Una encendida polémica está de actualidad en la cofradía de los recechistas de fauna mayor, la de los tiros de larga distancia. Abatir un animal fuera de sus límites de alerta –vista, oído y olfato– plantea un compromiso moral que conmueve de diverso modo al colectivo. Cabe aplicar aquí aquella calificación de la ciudadanía de la postguerra: los hay afectos, desafectos e indiferentes. La mayoría veterana la discute, pues por tradición consideran norma no escrita la inmoralidad de disparar a un animal fuera de los límites de sus instintivas defensas. Otros, en general más jóvenes, en su mayoría nativos tecnológicos, consideran que la disciplina cumple los preceptos deportivos y es consecuencia inevitable de los tiempos. No es interés de esta nota participar de la polémica, sino exponer las razones esgrimidas por unos y por otros. 

Disparar con éxito predecible a más de quinientos metros exige unos conocimientos técnicos y balísticos y un entrenamiento singular excesivos para el cazador medio, cuya vida cinegética discurrirá entre monterías y ganchos a lo sumo adornada con algún rececho nacional donde esta disciplina podría ser innecesaria, aunque siempre podrán surgir situaciones imprevistas –el animal que huye herido, complicación de la orografía, animales extraordinarios, falta de tiempo o de luz…– en las cuales lamentarán carecer de esos conocimientos básicos que permitiría resolver con éxito una situación que se les plantea insoluble.

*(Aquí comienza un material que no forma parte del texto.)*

(** * statsimpact: scope enforcement, per-atelier export, objective roll-up

    A shallow embedding of [app/statsimpact/routes.py] and of the names
    and rows built by [app/activite/services/docx_utils.py].  SQL queries are
    list comprehensions over explicit tables, Python sets and dicts are
    stdpp's [gset] and [gmap], the database and the file system are
    passed explicitly, and [date.today()] is an argument.

    Strings are sequences of ASCII characters; a byte above 127 is an
    opaque character that is neither a space nor a digit. *)

From Stdlib Require Import ZArith Ascii String DecimalString Floats Uint63.
From stdpp Require Import strings list sorting gmap.

Open Scope string_scope.
Open Scope list_scope.
Open Scope Z_scope.

(** ** Python strings *)

(** [str.isspace] on the ASCII range: TAB..CR, FS..US and the space. *)
Definition py_isspace (c : ascii) : bool :=
  let n := N_of_ascii c in
  ((9 <=? n) && (n <=? 13) || (28 <=? n) && (n <=? 32))%N.

Fixpoint lstrip (s : string) : string :=
  match s with
  | EmptyString => EmptyString
  | String c s' => if py_isspace c then lstrip s' else s
  end.

Fixpoint rstrip (s : string) : string :=
  match s with
  | EmptyString => EmptyString
  | String c s' =>
      match rstrip s' with
      | EmptyString => if py_isspace c then EmptyString else String c EmptyString
      | r => String c r
      end
  end.

(** [s.strip()] *)
Definition strip (s : string) : string := rstrip (lstrip s).

(** Truth value of a [str]. *)
Definition str_truthy (s : string) : bool := negb (String.eqb s "").

(** Truth value of a [str | None]. *)
Definition opt_truthy (o : option string) : bool :=
  match o with Some s => str_truthy s | None => false end.

(** [s or None] *)
Definition or_None (s : string) : option string :=
  if str_truthy s then Some s else None.

(** [o or ""] *)
Definition or_empty (o : option string) : string :=
  match o with Some s => if str_truthy s then s else "" | None => "" end.

(** [str(o)] inside an f-string. *)
Definition py_str (o : option string) : string := default "None" o.

(** ** Dates *)

Record date := mkdate { year : Z; month : Z; day : Z }.

Global Instance date_eq_dec : EqDecision date.
Proof. solve_decision. Defined.

Definition date_leb (a b : date) : bool :=
  (year a <? year b)
  || ((year a =? year b)
      && ((month a <? month b) || ((month a =? month b) && (day a <=? day b)))).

Cualquier cazador entrenado y con apropiado material será capaz de hacer blanco con regularidad a mucha mayor distancia de la que imagina, resolviendo con eficacia cualquier circunstancia su rango habitual de tiro. El tema, pues, no es tanto lo que uno sea capaz de hacer con su arma sino cuándo, cómo y el propósito con que lo hace. Dicho de otro modo, el conocimiento e instrumental es éticamente neutro, sólo su uso o abuso permitirá calificar su acción cinegética. 

Privarle la vida a un animal es siempre un compromiso moral, pero cuando se decide hacerlo cualquier recurso disponible para facilitar una muerte limpia, rápida e indolora debería ser aceptado por la comunidad. El problema está en dónde poner el límite, pues los desarrollos tecnológicos avanzan a tal velocidad que nos permiten ya ventajas tan inauditas que exigen su reflexión ética.

Entre un arquero y un cazador preparado para disparos a larga distancia  no existe, a priori, diferencia moral, pues la calificación de sus actos no dependerá tanto de su instrumento sino de dónde, cuándo y cómo se toque. El cuchillo, diría Borges en acertada personificación, siempre es carnívoro. El mismo que trocea el pan que nos alimenta puede ser letal en manos de un asesino.

La caza moderna es ya una actividad dogmatizada, regulada por infinitas normativas, unas sugeridas por coacción suave –convicción, tradición, vergüenza…– y otras impuestas por coacción fuerte, es decir, sujetas a derecho y restricciones sancionables –orden de vedas, especies y espacios protegidos, limitaciones técnicas…–. Es aquí donde el sentido común debe buscar consenso, analizar la nave de proa y popa y legislar, si procediera, en consecuencia. De momento no hay restricciones alguna para su práctica. De momento.